Title: Curiosity – Sex and Alcohol
This talk may be best used if you’re specifically asked to speak to the school, year group or youth group about sex and alcohol, excessive partying etc.
Activity:
You’ll need a dice, Six prizes laid out on a table: one of them must be a £5, the others range between naff and good eg, Onion, mars bar, big bar of chocolate, 2p coin, bag of seeds. You’ll need a bag of lollies as well.
Announce what the prizes are, saying £5 note last. Get three volunteers to come and roll the dice, should be easy. Say you have a list linking numbers to the prizes. You can either be really honest about this and choose the numbers beforehand, so if they roll a 3 and you’ve said 3 is the £5 they get it, or you choose the numbers on the spot whilst looking at the list, which isn’t entirely untruthful eg look at a blank piece of paper without hinting that there’s anything on it and say ‘number 2? that’s the brussel sprout I’m afraid.’ This way you get to keep the fiver if you so wish!
IMPORTANT: when they roll the dice say ‘Number 4 you can either have the actual prize linked to No 4 or you can have a lolly here and now and forfeit the prize whether it’s good or bad.’
Talk:
Curiosity is a real motivation for a lot of what we do. Most people in this game could have got the lolly but they all wanted to see if they’d won the fiver or not. Now we often don’t know where curiosity will lead us but just as in that game, the outcome can be either negative or positive. Most of us would be willing to take the risk to see if we’d won the fiver, but sometimes when curiosity presents us with an option even though it might seem like an adventure we have to work out whether it’s worth the risk or not.
For instance can you remember ever eating something weird just to see what it tasted like? Have you ever fancied trying one of those big slimy grubs from ‘I’m a celebrity get me out of here.’?
The Harry Potter author, J K Rowling, when asked what her earliest memory was, claimed that it was her sisters birth. Whilst her mother was in labour upstairs Joanne – that’s what the J in J K stands for - was given some play-doh to keep her busy. She said she didn’t remember meeting her new baby sister but she did remember eating the play doh.
Or have you tried an experiment with disastrous results?
An English Lord from the last century said that the reason he threw his mother’s Spaniel dog out of the window as a young boy was because he’d been told that if you throw a dog into water it would instinctively learn to swim. He wanted to find out if a dog thrown out of a window would instinctively learn to fly.
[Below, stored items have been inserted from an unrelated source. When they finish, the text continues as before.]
(** The double quote and the backslash, and a string between quotes. *)
Definition dquote : ascii := ascii_of_nat 34.
Definition backslash : ascii := ascii_of_nat 92.
Definition quoted (s : string) : string :=
  String dquote (s ++ String dquote "").

End PyStr.

(** ** Python objects, exceptions *)

Module Py.

Inductive value : Type :=
| VNone
| VBool (b : bool)
| VInt (n : Z)
| VFloat (x : spec_float)
| VStr (s : string)
| VList (items : list value)
| VDict (entries : list (string * value)).

Definition dict := list (string * value).

Inductive exn : Type :=
| FileNotFoundError (path : string)
| IsADirectoryError (path : string)
| JSONDecodeError (msg : string)
| KeyError (key : string)
| IndexError
| TypeError
| ValueError (msg : string)
| OtherError (msg : string).

Inductive result (A : Type) : Type :=
| Ok (a : A)
| Raise (e : exn).
Arguments Ok {A} a.
Arguments Raise {A} e.

(** [d[k]] on a dict's entries. *)
Fixpoint dict_get (d : dict) (k : string) : option value :=
  match d with
  | [] => None
  | (k', v) :: d' => if String.eqb k' k then Some v else dict_get d' k
  end.

(** [d[k] = v]: an existing key keeps its place, a new key goes last. *)
Fixpoint dict_set (d : dict) (k : string) (v : value) : dict :=
  match d with
  | [] => [(k, v)]
  | (k', v') :: d' =>
      if String.eqb k' k then (k', v) :: d' else (k', v') :: dict_set d' k v
  end.

Definition dict_keys (d : dict) : list string := map fst d.

(** [obj[k]] with a string subscript. *)
Definition getitem (obj : value) (k : string) : result value :=
  match obj with
  | VDict d => match dict_get d k with
               | Some v => Ok v
               | None => Raise (KeyError k)
               end
  | _ => Raise TypeError
  end.

(** [obj[k] = v] with a string subscript; the updated object is returned. *)
Definition setitem (obj : value) (k : string) (v : value) : result value :=
  match obj with
  | VDict d => Ok (VDict (dict_set d k v))
  | _ => Raise TypeError
  end.

(** [l[i]] on a list. *)
Definition list_getitem {A : Type} (l : list A) (i : nat) : result A :=
  match nth_error l i with
  | Some x => Ok x
  | None => Raise IndexError
  end.

(** [s.split(sep)]. *)
Definition str_split (s sep : string) : result (list string) :=
  if String.eqb sep "" then Raise (ValueError "empty separator")
  else Ok (PyStr.split_from sep 0 "" s).

End Py.
Import Py.

(** ** The working directory *)

Module FS.

Inductive node : Type :=
| File (content : string)
| Dir (children : list (string * node)).

(** The entries of a directory, in the order [os.listdir] gives them. *)
Definition directory := list (string * node).

Fixpoint lookup (d : directory) (name : string) : option node :=
  match d with
  | [] => None
  | (n, x) :: d' => if String.eqb n name then Some x else lookup d' name
  end.

Definition listdir (d : directory) : list string := map fst d.

Definition isfile (d : directory) (name : string) : bool :=
  match lookup d name with
  | Some (File _) => true
  | _ => false
  end.

(** [open(name, "r")] followed by reading the whole file. *)
Definition read (d : directory) (name : string) : result string :=
  match lookup d name with
  | Some (File c) => Ok c
  | Some (Dir _) => Raise (IsADirectoryError name)
  | None => Raise (FileNotFoundError name)
  end.

(** The file [name] is given the content [c]: in place when the entry
    exists, as a new last entry otherwise. *)
Fixpoint store (d : directory) (name : string) (c : string) : directory :=
  match d with
  | [] => [(name, File c)]
  | (n, x) :: d' =>
      if String.eqb n name then (n, File c) :: d' else (n, x) :: store d' name c
  end.

(** [open(name, "w")]: the file is created or truncated. The modelled
    directory has no permissions: of the ways the call can fail, only the
    name being a directory is represented. *)
Definition create (d : directory) (name : string) : result directory :=
  match lookup d name with
  | Some (Dir _) => Raise (IsADirectoryError name)
  | _ => Ok (store d name "")
  end.

End FS.
Import FS.

(** ** The state and error monad of a run *)

(** One argument of a [print] call. *)
Inductive printed : Type :=
| PStr (s : string)
| PStrList (l : list string).

Record world : Type := World {
  cwd : directory;
  stdout : list (list printed)
}.

Definition M (A : Type) : Type := world -> result A * world.

Definition ret {A : Type} (a : A) : M A := fun w => (Ok a, w).

Definition bind {A B : Type} (m : M A) (k : A -> M B) : M B :=
  fun w => match m w with
           | (Ok a, w') => k a w'
           | (Raise e, w') => (Raise e, w')
           end.

Definition lift {A : Type} (r : result A) : M A := fun w => (r, w).

Declare Scope py_scope.
Delimit Scope py_scope with py.
Notation "x <- m ;; k" := (bind m (fun x => k))
  (at level 61, m at next level, right associativity) : py_scope.
Notation "m ;; k" := (bind m (fun _ => k))
  (at level 61, right associativity) : py_scope.
Open Scope py_scope.

(** [for x in l: acc = body(acc, x)]. *)
Fixpoint for_each {A S : Type} (l : list A) (acc : S) (body : S -> A -> M S)
  : M S :=
  match l with
  | [] => ret acc
  | x :: l' => acc' <- body acc x ;; for_each l' acc' body
  end.

(** [[x for x in l if p(x)]]. *)
Fixpoint comprehension {A : Type} (l : list A) (p : A -> M bool) : M (list A) :=
  match l with
  | [] => ret []
  | x :: l' =>
      b <- p x ;;
      rest <- comprehension l' p ;;
      ret (if b then x :: rest else rest)
  end.

Definition print (args : list printed) : M unit :=
  fun w => (Ok tt, World (cwd w) (stdout w ++ [args])%list).

Definition os_listdir : M (list string) :=
  fun w => (Ok (listdir (cwd w)), w).

Definition os_path_isfile (name : string) : M bool :=
  fun w => (Ok (isfile (cwd w) name), w).

(** [with open(name, "r") as f:] and what [json.load(f)] reads from [f]. *)
Definition open_r (name : string) : M string :=
  fun w => (read (cwd w) name, w).

(** [with open(name, "w") as f:]; the handle is the name. *)
Definition open_w (name : string) : M string :=
  fun w => match create (cwd w) name with
           | Ok d => (Ok name, World d (stdout w))
           | Raise e => (Raise e, w)
           end.

Definition write (name : string) (text : string) : M unit :=
  fun w => (Ok tt, World (store (cwd w) name text) (stdout w)).

(** ** The script

    The script is one module-level sequence of statements. It is cut here
    into its consecutive blocks, each named after what it does; the variables
    a block leaves for the next ones are its result. *)

Definition marker : string := "_response.json".
Definition output_name : string := "dao_voting_adapter_full_schema.json".

(** Lines 6-13. *)
Definition initial_schema : value :=
  VDict [ ("instantiate", VDict []);
          ("execute", VDict []);
          ("query", VDict []);
          ("migrate", VDict []);
          ("sudo", VDict []);
          ("responses", VDict []) ].

(** Lines 15-19; the script declares the list and never reads it. *)
Definition required : list string :=
  [ "instantiate_msg.json";
    "execute_msg.json";
    "query_msg.json" ].

(** The subscript [file.split("_response.json")[0]] of line 42. *)
Definition key_of (file : string) : result string :=
  match str_split file "_response.json" with
  | Ok parts => list_getitem parts 0
  | Raise e => Raise e
  end.

Section Script.

(** [json.load] on the text of a file: the parsed document or the exception
    raised. *)
Variable json_load : string -> result value.

(** [json.dump(obj, f, indent=2)]: the text written to [f], and the
    exception that interrupted the writing, if any. *)
Variable json_dump : value -> string * option exn.

Definition json_dump_to (f : string) (obj : value) : M unit :=
  let (text, err) := json_dump obj in
  write f text ;;
  match err with
  | Some e => lift (Raise e)
  | None => ret tt
  end.

(** Lines 21-27: the list [responses]. *)
Definition discover : M (list string) :=
  let responses : list string := [] in
  names <- os_listdir ;;
  files <- comprehension names os_path_isfile ;;
  ret (fold_left (fun responses f =>
                    if PyStr.endswith f "_response.json"
                    then (responses ++ [f])%list else responses)
                 files responses).

(** Lines 31-38. *)
Definition load_required (schema : value) : M value :=
  imj <- open_r "instantiate_msg.json" ;;
  v <- lift (json_load imj) ;;
  schema <- lift (setitem schema "instantiate" v) ;;
  exj <- open_r "execute_msg.json" ;;
  v <- lift (json_load exj) ;;
  schema <- lift (setitem schema "execute" v) ;;
  qj <- open_r "query_msg.json" ;;
  v <- lift (json_load qj) ;;
  lift (setitem schema "query" v).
Now you might have thought that that was a pretty stupid risk considering that dogs don’t have wings.
But often we can take pretty big risks when we’re curious even though we know the outcome might be harmful.
For instance not many people realise alcohol actually acts to depress your nervous system, meaning it stops you functioning properly.
One of the first parts of the brain it affects is your ability to make decisions, it affects your judgement.
So you maybe curious about just having one or two drinks at a party but having even one drink reduces your ability to be able to say no to another and another drink.
And when you’re completely drunk it’s almost impossible to say no to things you would never agree to sober:
Giving up your virginity to a bloke or girl who you know sleeps around a lot.
Having sex without a condom.
Having sex at all. Judges recently ruled in a rape case that saying ‘Yes’ to sex - even if you’re argument is you did it while you’re drunk - is still giving your agreement so people who take advantage of you while you’re drunk will always be able to claim you said ‘yes’ - and in those situations could you remember if you said ‘yes’ or ‘no.’?
Even having sex with a condom has risks. Professor Norman Hearst a leading authority on Sexually Transmitted Infections says that ‘even if condoms were 99 percent effective, whether you use condoms is less important than knowing the risk status of your partner’ have they slept around, have they been tested?
And at a party where everyone is concentrating on getting as drunk as they can who stops to find those things out?
You may be curious about getting drunk, having sex, doing what everybody else is doing but at the end of the day what’s it going to cost you? Is it worth the risk?
For Further Illustration:
Christian/ Faith Perspective:
Sometimes we lack curiosity: We think we have all the answers, we think we know what will make us happy whether that’s money, that latest greatest bit of technology or fame or sleeping with the right person. Often we’re so intent on getting hold of those things we never to stop to ask the biggest and most important question in life - why are we here on planet earth? Now that’s something worth being curious about.
More facts:
Alcohol, type ‘Young people and alcohol’ into the search engine on www.dh.gov.uk or head to www.hopeuk.org
And look at www.famyouth.org.uk for their info on ‘sexual spin.’
Powerpoint Hints:
Main points, image of grub from ‘I’m a celebrity’ image of J K Rowling and Play-doh, image of Spaniel dog! Quote from Professor Hearst.